(Problem requirements) Lines with the word "Inductive" are the ones wanted. Copy each of them from the entries below.

[Data extracted from a collection]
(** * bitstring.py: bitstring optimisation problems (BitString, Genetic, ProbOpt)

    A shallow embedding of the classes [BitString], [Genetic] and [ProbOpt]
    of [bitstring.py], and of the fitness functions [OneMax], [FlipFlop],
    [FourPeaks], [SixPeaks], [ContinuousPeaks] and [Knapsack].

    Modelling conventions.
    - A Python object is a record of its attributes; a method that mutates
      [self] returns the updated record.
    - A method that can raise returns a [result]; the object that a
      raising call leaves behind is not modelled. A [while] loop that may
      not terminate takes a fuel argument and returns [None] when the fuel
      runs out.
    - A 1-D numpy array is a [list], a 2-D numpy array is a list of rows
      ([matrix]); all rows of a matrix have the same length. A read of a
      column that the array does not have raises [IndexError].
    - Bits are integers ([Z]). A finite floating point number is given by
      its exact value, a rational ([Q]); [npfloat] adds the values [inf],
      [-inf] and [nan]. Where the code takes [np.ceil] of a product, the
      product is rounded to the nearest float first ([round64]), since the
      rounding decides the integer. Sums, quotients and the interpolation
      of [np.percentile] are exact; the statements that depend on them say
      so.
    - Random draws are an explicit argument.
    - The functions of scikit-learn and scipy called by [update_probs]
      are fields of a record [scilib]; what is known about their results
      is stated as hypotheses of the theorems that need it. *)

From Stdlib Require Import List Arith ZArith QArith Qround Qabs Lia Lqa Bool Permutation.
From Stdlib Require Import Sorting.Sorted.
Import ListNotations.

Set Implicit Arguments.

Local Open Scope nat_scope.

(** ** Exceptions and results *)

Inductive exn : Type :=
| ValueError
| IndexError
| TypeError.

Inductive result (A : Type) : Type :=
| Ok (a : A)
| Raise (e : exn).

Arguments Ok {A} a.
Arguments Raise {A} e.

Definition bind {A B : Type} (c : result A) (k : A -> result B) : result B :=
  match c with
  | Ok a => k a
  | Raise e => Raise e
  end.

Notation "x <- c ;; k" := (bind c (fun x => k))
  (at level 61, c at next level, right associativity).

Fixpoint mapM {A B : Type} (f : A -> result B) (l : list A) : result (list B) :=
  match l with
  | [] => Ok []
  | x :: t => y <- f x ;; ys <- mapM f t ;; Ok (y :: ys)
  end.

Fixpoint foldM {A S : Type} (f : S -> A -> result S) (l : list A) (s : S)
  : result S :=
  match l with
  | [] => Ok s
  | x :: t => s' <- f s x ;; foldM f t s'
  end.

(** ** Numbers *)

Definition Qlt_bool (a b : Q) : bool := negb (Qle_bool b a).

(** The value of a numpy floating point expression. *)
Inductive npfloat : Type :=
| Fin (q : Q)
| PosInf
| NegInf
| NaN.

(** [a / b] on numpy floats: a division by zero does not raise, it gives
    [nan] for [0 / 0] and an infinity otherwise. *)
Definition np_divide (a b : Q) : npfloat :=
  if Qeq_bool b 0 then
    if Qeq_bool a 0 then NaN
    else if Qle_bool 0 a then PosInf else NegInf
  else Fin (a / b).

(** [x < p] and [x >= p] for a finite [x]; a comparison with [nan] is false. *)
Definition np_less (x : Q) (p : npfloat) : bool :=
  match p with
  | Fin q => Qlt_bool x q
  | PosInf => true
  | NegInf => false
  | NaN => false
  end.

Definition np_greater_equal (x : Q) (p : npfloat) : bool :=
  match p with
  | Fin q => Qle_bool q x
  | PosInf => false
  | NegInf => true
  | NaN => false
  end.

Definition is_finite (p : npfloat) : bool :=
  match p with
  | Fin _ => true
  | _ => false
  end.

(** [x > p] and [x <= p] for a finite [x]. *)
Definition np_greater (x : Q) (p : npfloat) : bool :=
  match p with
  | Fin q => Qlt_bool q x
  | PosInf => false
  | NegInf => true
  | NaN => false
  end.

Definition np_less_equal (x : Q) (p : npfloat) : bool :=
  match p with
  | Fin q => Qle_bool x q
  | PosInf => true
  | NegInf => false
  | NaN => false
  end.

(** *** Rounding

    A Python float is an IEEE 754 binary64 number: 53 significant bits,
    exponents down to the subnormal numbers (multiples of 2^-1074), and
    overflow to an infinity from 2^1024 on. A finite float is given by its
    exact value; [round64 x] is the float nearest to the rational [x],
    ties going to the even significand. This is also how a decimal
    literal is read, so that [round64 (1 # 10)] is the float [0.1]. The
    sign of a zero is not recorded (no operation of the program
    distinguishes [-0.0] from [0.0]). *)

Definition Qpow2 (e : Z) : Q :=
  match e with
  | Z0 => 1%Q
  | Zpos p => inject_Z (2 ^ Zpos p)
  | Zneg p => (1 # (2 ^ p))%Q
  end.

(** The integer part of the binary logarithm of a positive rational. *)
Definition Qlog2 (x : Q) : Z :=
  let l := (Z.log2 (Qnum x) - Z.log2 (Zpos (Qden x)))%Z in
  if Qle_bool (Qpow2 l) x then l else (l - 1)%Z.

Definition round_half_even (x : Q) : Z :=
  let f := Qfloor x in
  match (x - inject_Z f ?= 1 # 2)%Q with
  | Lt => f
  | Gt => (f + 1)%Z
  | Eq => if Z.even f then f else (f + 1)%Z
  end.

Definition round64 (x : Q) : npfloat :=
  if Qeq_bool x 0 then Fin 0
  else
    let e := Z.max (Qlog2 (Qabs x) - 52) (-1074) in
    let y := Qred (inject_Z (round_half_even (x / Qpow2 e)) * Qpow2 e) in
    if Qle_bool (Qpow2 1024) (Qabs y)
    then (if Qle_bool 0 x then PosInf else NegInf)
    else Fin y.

--

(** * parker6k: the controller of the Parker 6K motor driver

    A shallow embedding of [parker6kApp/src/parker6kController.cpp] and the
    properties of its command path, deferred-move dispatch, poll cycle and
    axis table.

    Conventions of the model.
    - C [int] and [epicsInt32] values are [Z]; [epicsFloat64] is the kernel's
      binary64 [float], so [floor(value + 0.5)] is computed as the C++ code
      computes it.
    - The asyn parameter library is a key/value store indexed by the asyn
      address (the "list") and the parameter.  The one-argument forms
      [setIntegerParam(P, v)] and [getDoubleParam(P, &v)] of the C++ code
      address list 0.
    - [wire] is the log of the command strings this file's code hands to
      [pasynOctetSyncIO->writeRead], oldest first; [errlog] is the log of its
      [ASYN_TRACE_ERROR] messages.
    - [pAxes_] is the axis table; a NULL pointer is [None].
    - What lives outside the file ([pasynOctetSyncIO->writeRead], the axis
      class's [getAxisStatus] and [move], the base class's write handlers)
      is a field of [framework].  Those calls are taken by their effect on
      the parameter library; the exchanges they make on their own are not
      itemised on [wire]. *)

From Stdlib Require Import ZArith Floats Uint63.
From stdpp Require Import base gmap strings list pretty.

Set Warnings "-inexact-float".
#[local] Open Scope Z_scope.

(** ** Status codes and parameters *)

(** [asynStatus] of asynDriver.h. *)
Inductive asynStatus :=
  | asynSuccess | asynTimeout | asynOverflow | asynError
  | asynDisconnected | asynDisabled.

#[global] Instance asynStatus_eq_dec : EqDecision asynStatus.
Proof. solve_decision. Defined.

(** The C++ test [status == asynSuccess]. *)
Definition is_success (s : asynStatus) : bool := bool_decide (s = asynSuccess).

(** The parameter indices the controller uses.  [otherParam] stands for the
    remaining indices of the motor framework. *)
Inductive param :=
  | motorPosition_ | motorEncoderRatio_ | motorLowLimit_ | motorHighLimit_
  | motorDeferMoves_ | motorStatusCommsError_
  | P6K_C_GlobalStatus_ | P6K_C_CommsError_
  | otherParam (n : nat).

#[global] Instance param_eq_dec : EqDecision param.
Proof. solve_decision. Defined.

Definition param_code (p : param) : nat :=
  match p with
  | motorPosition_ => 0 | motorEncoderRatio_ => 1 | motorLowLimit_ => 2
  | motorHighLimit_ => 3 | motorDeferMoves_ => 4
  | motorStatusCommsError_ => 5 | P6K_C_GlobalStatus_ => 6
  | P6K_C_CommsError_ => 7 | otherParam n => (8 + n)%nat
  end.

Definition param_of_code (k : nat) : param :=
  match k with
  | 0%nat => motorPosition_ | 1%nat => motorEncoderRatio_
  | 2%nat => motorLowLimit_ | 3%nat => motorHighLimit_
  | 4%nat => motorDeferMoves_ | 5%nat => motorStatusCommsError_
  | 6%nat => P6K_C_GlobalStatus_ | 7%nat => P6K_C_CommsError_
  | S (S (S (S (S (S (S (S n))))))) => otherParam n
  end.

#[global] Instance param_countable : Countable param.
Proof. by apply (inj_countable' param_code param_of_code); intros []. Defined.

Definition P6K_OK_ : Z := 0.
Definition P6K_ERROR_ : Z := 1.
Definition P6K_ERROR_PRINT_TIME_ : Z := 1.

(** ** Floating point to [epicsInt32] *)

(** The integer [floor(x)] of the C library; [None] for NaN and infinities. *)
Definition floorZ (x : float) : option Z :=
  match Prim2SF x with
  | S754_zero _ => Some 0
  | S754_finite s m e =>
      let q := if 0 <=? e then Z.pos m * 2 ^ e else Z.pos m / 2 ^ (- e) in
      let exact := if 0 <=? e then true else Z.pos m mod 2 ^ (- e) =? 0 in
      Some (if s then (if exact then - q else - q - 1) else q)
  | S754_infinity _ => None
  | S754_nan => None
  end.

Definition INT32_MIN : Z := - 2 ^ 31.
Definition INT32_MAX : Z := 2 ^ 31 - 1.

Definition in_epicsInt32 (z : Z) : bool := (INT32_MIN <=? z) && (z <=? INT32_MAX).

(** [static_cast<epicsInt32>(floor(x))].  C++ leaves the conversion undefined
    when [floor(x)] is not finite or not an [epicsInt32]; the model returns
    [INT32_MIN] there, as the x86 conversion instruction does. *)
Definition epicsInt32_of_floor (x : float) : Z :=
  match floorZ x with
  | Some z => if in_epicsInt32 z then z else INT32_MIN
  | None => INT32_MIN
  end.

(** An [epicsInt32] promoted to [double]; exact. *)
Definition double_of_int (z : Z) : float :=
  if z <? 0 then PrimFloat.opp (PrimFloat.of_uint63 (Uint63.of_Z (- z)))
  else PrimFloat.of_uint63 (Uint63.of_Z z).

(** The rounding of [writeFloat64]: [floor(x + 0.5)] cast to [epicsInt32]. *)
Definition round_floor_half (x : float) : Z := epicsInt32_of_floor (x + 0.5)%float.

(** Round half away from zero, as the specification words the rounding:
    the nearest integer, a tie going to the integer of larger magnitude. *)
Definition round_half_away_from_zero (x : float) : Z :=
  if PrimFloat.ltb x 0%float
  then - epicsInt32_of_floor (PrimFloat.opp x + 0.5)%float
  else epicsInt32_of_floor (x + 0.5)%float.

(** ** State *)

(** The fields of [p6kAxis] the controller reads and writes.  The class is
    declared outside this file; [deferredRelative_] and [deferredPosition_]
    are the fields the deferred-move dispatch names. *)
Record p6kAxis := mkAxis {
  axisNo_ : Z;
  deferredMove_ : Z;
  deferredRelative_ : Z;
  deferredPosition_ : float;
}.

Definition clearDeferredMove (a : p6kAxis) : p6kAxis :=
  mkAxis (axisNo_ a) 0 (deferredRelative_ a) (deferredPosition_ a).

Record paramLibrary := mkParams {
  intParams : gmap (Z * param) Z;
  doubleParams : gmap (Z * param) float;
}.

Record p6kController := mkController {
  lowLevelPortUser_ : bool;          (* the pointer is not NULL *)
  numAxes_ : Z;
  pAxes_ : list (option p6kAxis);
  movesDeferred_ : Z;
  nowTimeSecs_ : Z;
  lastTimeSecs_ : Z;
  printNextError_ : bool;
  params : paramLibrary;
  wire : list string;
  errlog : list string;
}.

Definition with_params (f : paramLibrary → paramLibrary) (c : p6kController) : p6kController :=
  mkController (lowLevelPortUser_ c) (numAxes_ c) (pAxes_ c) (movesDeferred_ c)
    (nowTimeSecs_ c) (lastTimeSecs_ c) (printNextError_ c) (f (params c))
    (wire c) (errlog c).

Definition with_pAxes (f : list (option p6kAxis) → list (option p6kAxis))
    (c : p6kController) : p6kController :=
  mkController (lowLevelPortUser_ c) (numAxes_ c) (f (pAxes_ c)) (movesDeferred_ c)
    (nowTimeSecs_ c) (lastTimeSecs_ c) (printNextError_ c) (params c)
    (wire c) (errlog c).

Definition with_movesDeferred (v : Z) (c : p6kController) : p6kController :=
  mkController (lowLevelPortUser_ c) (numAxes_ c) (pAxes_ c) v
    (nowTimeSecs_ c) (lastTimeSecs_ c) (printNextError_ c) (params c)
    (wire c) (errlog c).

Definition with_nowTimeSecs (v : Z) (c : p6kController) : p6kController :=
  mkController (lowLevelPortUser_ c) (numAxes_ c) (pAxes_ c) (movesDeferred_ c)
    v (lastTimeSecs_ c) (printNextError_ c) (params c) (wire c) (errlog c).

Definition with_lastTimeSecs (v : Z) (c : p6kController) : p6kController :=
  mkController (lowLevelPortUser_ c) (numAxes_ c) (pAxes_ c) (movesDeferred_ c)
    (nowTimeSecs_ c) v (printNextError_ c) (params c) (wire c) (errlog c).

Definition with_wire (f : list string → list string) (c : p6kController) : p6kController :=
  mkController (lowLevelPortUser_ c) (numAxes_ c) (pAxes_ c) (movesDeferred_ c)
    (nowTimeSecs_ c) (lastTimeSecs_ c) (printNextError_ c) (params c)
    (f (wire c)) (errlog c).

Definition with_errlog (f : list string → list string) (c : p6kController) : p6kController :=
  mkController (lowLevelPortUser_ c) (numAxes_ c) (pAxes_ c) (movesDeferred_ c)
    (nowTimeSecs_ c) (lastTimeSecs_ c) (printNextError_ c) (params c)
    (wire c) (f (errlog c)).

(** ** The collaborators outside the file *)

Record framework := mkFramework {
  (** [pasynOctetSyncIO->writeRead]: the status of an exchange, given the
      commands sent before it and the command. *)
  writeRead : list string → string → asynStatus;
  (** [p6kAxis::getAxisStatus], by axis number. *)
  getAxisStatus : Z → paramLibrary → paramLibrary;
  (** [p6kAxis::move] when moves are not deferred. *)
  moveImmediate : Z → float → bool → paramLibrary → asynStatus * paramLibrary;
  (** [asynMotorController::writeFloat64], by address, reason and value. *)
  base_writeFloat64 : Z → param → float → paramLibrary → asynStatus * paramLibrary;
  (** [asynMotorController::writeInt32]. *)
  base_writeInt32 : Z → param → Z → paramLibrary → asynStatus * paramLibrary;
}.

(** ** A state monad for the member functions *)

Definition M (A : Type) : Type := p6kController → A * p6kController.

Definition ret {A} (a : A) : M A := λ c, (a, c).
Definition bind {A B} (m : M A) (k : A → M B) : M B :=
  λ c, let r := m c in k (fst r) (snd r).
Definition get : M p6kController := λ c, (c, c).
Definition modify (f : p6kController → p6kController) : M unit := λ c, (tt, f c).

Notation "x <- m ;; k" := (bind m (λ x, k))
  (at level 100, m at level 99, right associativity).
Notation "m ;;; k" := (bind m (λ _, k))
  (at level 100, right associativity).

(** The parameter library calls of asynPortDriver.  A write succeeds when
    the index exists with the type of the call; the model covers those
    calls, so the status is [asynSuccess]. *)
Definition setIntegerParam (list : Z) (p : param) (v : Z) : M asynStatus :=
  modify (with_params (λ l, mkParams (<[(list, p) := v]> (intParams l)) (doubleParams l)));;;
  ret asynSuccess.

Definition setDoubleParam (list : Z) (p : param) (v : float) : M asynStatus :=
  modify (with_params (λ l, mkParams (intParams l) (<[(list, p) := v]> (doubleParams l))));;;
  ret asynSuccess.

(Written response)
Inductive exn : Type :=
Inductive result (A : Type) : Type :=
Inductive npfloat : Type :=
Inductive asynStatus :=
Inductive param :=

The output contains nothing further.